DOUTRINA DE DEUS – PARTE 03
III. Relação do Ser e dos Atributos de Deus
Alguns dogmáticos dedicam um ou mais capítulos separados ao Ser de Deus, antes de empreender a discussão dos Seus atributos. Isto é feito, por exemplo, nas obras de Mastricht, Ebrard, Kuyper, e Shedd. Outros preferem considerar o Ser de Deus em conexão com os Seus atributos, em vista do fato de que é nestes que Ele se revelou. Este é o método mais comum, seguido na Synopsis purioris Theologiae, e nas obras de Turretino, a Marck, Brakel, Bavinck, Hodge, e Honig. Esta diferença de tratamento não indica nenhum desacordo fundamental sério entre eles. Eles todos concordam em que os atributos não são meros nomes sem nenhuma realidade que lhes corresponda, nem partes separadas de um Deus composto, mas sim, qualidades essenciais nas quais o Ser de Deus é revelado e com as quais pode ser identificado. Ao que parece, a única diferença é que alguns procuram distinguir entre o Ser e os atributos de Deus mais do que outros.
A. O Ser de Deus.
É evidente que o Ser de Deus não admite nenhuma definição científica. Para dar uma definição lógica de Deus teríamos que começar fazendo pesquisa de algum conceito superior, debaixo do qual Deus pudesse ser coordenado com outros conceitos; e depois teríamos que expor as características aplicáveis exclusivamente a Deus. Uma definição genético-sintética assim, não se pode dar de Deus, visto que Deus não é um dentre várias espécies de deuses, que pudesse ser classificado sob um gênero único. No máximo, só é possível uma definição analítico-descritiva. Esta simplesmente menciona as características de uma pessoa ou coisa, mas deixa sem explicação o ser essencial. E mesmo uma definição dessas não pode ser completa, mas apenas parcial, porque é impossível dar uma descrição de Deus positiva exaustiva (como oposta a uma negativa). Constituiria numa enumeração de todos os Atributos de Deus conhecidos, e estes são, em grande medida, de teor negativo.
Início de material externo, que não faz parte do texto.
Lemma wp_parseAndVerify h tok kb sub u client w (Q : res AdminJwt.Claims -> World DB -> Prop) :
  AdminJwt.redisClient h client = true ->
  (forall r w', still w w' -> (forall c, r = Ok c -> accepted (AdminJwt.acfg_Secret (AdminJwt.cfg h)) kb tok sub u w c) -> Q r w') ->
  wp (AdminJwt.parseAndVerify h tok kb sub u client) Q w.
Proof.
  intros Hcl HQ. unfold AdminJwt.parseAndVerify. rewrite Hcl.
  apply wp_if; intros _; [by apply wp_throw, HQ|]. apply wp_if; intros _; [by apply wp_throw, HQ|].
  apply wp_bind. unfold AdminJwt.check_status. apply wp_bind, wp_attempt, wp_Get. intros r w1 H1 Hv.
  cbv beta iota. destruct r as [[v|]|e]; try (by apply wp_throw, HQ). apply wp_if; intros Hu; [by apply wp_throw, HQ|].
  apply wp_ret, wp_bind, wp_admin_Parse. intros r w2 H2 Hc. pose proof (still_trans _ _ _ H1 H2) as H02.
  cbv beta iota. destruct r as [c|e]; [|by apply HQ]. destruct (Hc c eq_refl) as (Hid & n & Hn & Hp).
  apply wp_if; intros Hsub; [by apply wp_throw, HQ|]. apply wp_bind. unfold AdminJwt.check_session.
  apply wp_bind, wp_attempt, wp_Get. intros r w3 H3 Hsid. pose proof (still_trans _ _ _ H02 H3) as H03.
  cbv beta iota. destruct r as [[sid|]|e]; try (by apply wp_throw, HQ). apply wp_if; intros Heq; [|by apply wp_throw, HQ].
  apply wp_ret, wp_ret, HQ; [done|]. intros c' [= <-].
  apply negb_false_iff, String.eqb_eq in Hsub. apply String.eqb_eq in Heq. subst sid.
  split; [exists v; split; [by apply Hv|]; intros -> ->; simpl in Hu; done|].
  split; [by rewrite <- (still_val _ _ _ H02), (Hsid _ eq_refl)|]. split; [done|]. split; [done|].
  exists n. split; [|done]. destruct H1. lia.
Qed.

(** ** The invariant of the keys *)
Definition refresh_ok (t : nat) {T} {J : Jwt T} (G : nat -> string -> T -> Prop) (d v : string) : Prop :=
  v = RedisKey.TokenStatusUsed \/ v = RedisKey.TokenStatusOK /\ signed G t d.

Record issued w : Prop := {
  issued_session : forall id v, val w (RedisKey.AdminSession id) = Some v ->
    exists n, (n < w_tick w)%nat /\ v = GoStr.FormatInt (env_id n);
  issued_admin : forall d v, val w (RedisKey.AdminRefreshToken d) = Some v ->
    refresh_ok (w_tick w) admin_refresh d v;
  issued_user : forall d v, val w (RedisKey.RefreshToken d) = Some v ->
    refresh_ok (w_tick w) user_refresh d v;
  issued_access : forall d v, val w (RedisKey.AdminToken d) = Some v -> signed admin_access (w_tick w) d;
  issued_token : forall d v, val w (RedisKey.Token d) = Some v -> signed user_access (w_tick w) d;
}.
A Bíblia nunca opera com um conceito abstrato de Deus, mas sempre O descreve como o Deus Vivente, que entra em várias relações com as Suas criaturas, relações que indicam vários atributos diferentes. Na obra de Kuyper intitulada Dictaten Dogmatiek,[1] lemos que Deus, personificado como Sabedoria, fala de Sua essência em Provérbios 8.14, quando Ele atribui a Si próprio tushiyyach, palavra hebraica traduzida pelo termo “wezen” na versão holandesa. Mas esta tradução é muito duvidosa, e a tradução inglesa “conselho” merece preferência. Também se tem assinalado que a Bíblia fala da natureza de Deus em 2 Pe 1.4, mas dificilmente isto pode referir-se ao essencial de Deus pois nós não somos feitos participantes da essência divina. Tem-se visto uma indicação da essência de Deus propriamente dita no nome de Jeová , como interpretado por Deus mesmo nesta expressão, “Eu Sou o que Sou”. Com base nesta passagem, a essência de Deus acha-se em ela ser, abstratamente. E isto tem sido interpretado no sentido de auto-existência ou permanência auto-abrangente ou independência absoluta. Outra passagem repetidamente citada como contendo uma indicação da essência de Deus, e como a que mais se aproxima de uma definição na Bíblia, é João 4.24. “Deus é espírito; e importa que seus adoradores o adorem em espírito e em verdade”. Esta afirmação de Cristo é claramente indicativa da espiritualidade de Deus. As duas idéias derivadas destas passagens ocorrem repetidamente na teologia como designativos do Ser de Deus propriamente dito. Em geral, pode-se dizer que Escritura não exalta um atributo de Deus em detrimento dos demais, mas os apresenta como existentes em perfeita harmonia no Ser Divino. Pode ser verdade que ora um, ora outro atributo receba ênfase, mas a Escritura evidentemente tenciona dar devida ênfase a cada um deles. O ser de Deus é caracterizado por profundidade, plenitude, variedade, e uma glória que excede nossa compreensão, e a Bíblia apresenta isto como um todo glorioso e harmonioso, sem nenhuma contradição inerente. E esta plenitude de Deus acha expressão nas perfeições de Deus, e não doutra maneira.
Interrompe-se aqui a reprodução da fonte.